◆ Aim of the exercise ◆
Lines of the data that contain the word "done" are the ones to copy.

>>

(** A new state of an order that is alive. *)
Lemma assign_alive b o f s :
  Ordered s -> Alive b o s -> (forall o1, Same o o1 -> OrderStep o1 (f o1)) ->
  (forall o1, Same o o1 -> is_closed (f o1) = true -> Alone b o s) ->
  Ordered (on_book b (update_order (ord_id o) f) s) /\ Later s (on_book b (update_order (ord_id o) f) s) /\
  exists o1, In o1 (orders b s) /\ Same o o1 /\ In (f o1) (orders b (on_book b (update_order (ord_id o) f) s)).
Proof.
  intros W (o1 & H & S) St Al. pose proof (ordered_book s W b) as Or.
  destruct (orderly_assign _ _ o1 f Or H (same_open' _ _ S) (St o1 S)) as [O' E'].
  { intros C x Hx Lg Ne. apply (Al o1 S C x Hx); [|by rewrite <- (same_id _ _ S)].
    destruct Lg as (g & H1 & H2). exists g. split; [done|]. unfold oco_group in *. by rewrite <- (same_group_of _ _ S). }
  rewrite (same_id _ _ S) in O', E'.
  destruct (change_orders b (update_order (ord_id o) f) s W) as [W' L]; [done|exact O'|exact E'|].
  split; [done|]. split; [done|]. exists o1. split; [done|]. split; [done|]. rewrite orders_on. apply in_assigned.
  exists o1. split; [done|]. by rewrite (same_id _ _ S), String.eqb_refl.
Qed.

(** *** What idle steps keep *)

(** No order of this id is filled. *)
Definition Unfilled (b : Book) (id : string) (s : Session) : Prop :=
  forall x, In x (orders b s) -> ord_id x = id -> is_closed x = false.

Lemma alive_unfilled b o s : Ordered s -> Alive b o s -> Unfilled b (ord_id o) s.
Proof.
  intros W (o1 & H & S) x Hx E. pose proof (ordered_book s W b) as [U _ _ _ _].
  assert (x = o1) as -> by (apply (U o1 x H Hx); [by rewrite E, (same_id _ _ S)|apply S]). apply open_not_closed, S.
Qed.

Record Idle (s s' : Session) : Prop := {
  idle_alive b x : Alive b x s -> Alive b x s';
  idle_alone b x : Alone b x s -> Alone b x s';
  idle_unfilled b id : Unfilled b id s -> Unfilled b id s'
}.

(** What idle steps keep. *)
Definition Stable (P : Session -> Prop) : Prop := forall s s', Idle s s' -> P s -> P s'.

Lemma stable_always : Stable always.
Proof. done. Qed.
Lemma stable_alive b o : Stable (Alive b o).
Proof. intros s s' I. apply I. Qed.
Lemma stable_alone b o : Stable (Alone b o).
Proof. intros s s' I. apply I. Qed.
Lemma stable_unfilled b id : Stable (Unfilled b id).
Proof. intros s s' I. apply I. Qed.
Lemma stable_and P Q : Stable P -> Stable Q -> Stable (fun s => P s /\ Q s).
Proof. intros HP HQ s s' I [H1 H2]. split; [by eapply HP|by eapply HQ]. Qed.
Lemma stable_all {A} (l : list A) (P : A -> Session -> Prop) : (forall x, Stable (P x)) -> Stable (fun s => Forall (fun x => P x s) l).
Proof. intros H s s' I F. eapply Forall_impl; [exact F|]. intros x. by apply H. Qed.
#[export] Hint Resolve stable_always stable_alive stable_alone stable_unfilled stable_and stable_all : ti.

(** Orders that are only cancelled or moved about, by book. *)
Lemma idle_orders s s' :
  (forall b x, In x (orders b s') -> In x (orders b s)) -> (forall b x, In x (orders b s) -> In x (orders b s')) -> Idle s s'.
Proof.
  intros I1 I2. constructor; intros b.
  - intros x (o1 & H & S). exists o1. auto.
  - intros x H y Hy. apply H. auto.
  - intros id H y Hy. apply H. auto.
Qed.

Lemma stable_about P : Stable P -> about_orders P.
Proof. intros H s s' E _. apply H. apply idle_orders; intros b x; unfold orders; by rewrite E. Qed.
#[export] Hint Resolve stable_about : ti.

Lemma idle_map b f g s :
  (forall a, acc_orders (g a) = map f (acc_orders a)) ->
  (forall o, In o (orders b s) -> OrderStep o (f o)) -> (forall o, In o (orders b s) -> is_open o = true -> is_closed (f o) = false) ->
  let s' := on_book b g s in
  (forall b' x, Alone b' x s -> Alone b' x s') /\ (forall b' id, Unfilled b' id s -> Unfilled b' id s') /\
  (forall b' x, (b' = b -> forall o1, In o1 (orders b s) -> Same x o1 -> is_open (f o1) = true) -> Alive b' x s -> Alive b' x s').
Proof.
  intros G St Cl s'.
  assert (Or : forall b', orders b' s' = if decide (b' = b) then map f (orders b s) else orders b' s).
  { intros b'. unfold orders, s'. destruct b, b'; cbn; rewrite ?G; done. }
  split_and!; intros b' x.
  - intros H y Hy Lg Ne. rewrite Or in Hy. destruct (decide (b' = b)) as [->|]; [|by apply H].
    apply in_map_iff in Hy as (o & <- & Ho). rewrite (step_id _ _ (St o Ho)) in Ne.
    assert (Lg' : legs o x) by (destruct Lg as (k & H1 & H2); exists k; unfold oco_group in *; by rewrite (step_group _ _ (St o Ho)) in H1).
    pose proof (H o Ho Lg' Ne) as C. rewrite (step_status _ _ (St o Ho)); [done|]. unfold is_open. by rewrite C.
  - intros H y Hy E. rewrite Or in Hy. destruct (decide (b' = b)) as [->|]; [|by apply (H y)].
    apply in_map_iff in Hy as (o & <- & Ho). rewrite (step_id _ _ (St o Ho)) in E. destruct (is_open o) eqn:Op; [by apply Cl|].
    unfold is_closed. rewrite (step_status _ _ (St o Ho) Op). by apply H.
  - intros Hx (o1 & H1 & S1). unfold Alive. rewrite Or. destruct (decide (b' = b)) as [->|]; [|by exists o1].
    exists (f o1). split; [by apply in_map|]. pose proof (same_open' _ _ S1) as Op1. eapply same_trans; [exact S1|].
    constructor; [done|by apply Hx|by apply St|]. apply (St o1 H1). by apply Cl.
Qed.

(** Steps of the orders of a book, none of which is a fill. *)
Lemma map_orders b f g s :
  Ordered s -> (forall a, acc_orders (g a) = map f (acc_orders a) /\ acc_trades (g a) = acc_trades a) ->
  (forall o, In o (orders b s) -> OrderStep o (f o)) -> (forall o, In o (orders b s) -> is_open o = true -> is_closed (f o) = false) ->
  Ordered (on_book b g s) /\ Later s (on_book b g s).
Proof.
  intros W G St Cl. pose proof (ordered_book s W b) as Or.
  destruct (orderly_steps _ _ f Or St) as [O' E'].
  { intros o o' Ho _ _ Op C. rewrite Cl in C by done. done. }
  assert (T : forall a, acc_trades (g a) = acc_trades a) by (intros a; apply G).
  apply change_orders; try done; destruct (G (book_account b s)) as [-> _]; done.
Qed.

<<

◆ Solution for this exercise ◆
    destruct Lg as (g & H1 & H2). exists g. split; [done|]. unfold oco_group in *. by rewrite <- (same_group_of _ _ S). }
  destruct (change_orders b (update_order (ord_id o) f) s W) as [W' L]; [done|exact O'|exact E'|].
  split; [done|]. split; [done|]. exists o1. split; [done|]. split; [done|]. rewrite orders_on. apply in_assigned.
  exists o1. split; [done|]. by rewrite (same_id _ _ S), String.eqb_refl.
Proof. done. Qed.
  { intros b'. unfold orders, s'. destruct b, b'; cbn; rewrite ?G; done. }
    pose proof (H o Ho Lg' Ne) as C. rewrite (step_status _ _ (St o Ho)); [done|]. unfold is_open. by rewrite C.
    constructor; [done|by apply Hx|by apply St|]. apply (St o1 H1). by apply Cl.
  { intros o o' Ho _ _ Op C. rewrite Cl in C by done. done. }
  apply change_orders; try done; destruct (G (book_account b s)) as [-> _]; done.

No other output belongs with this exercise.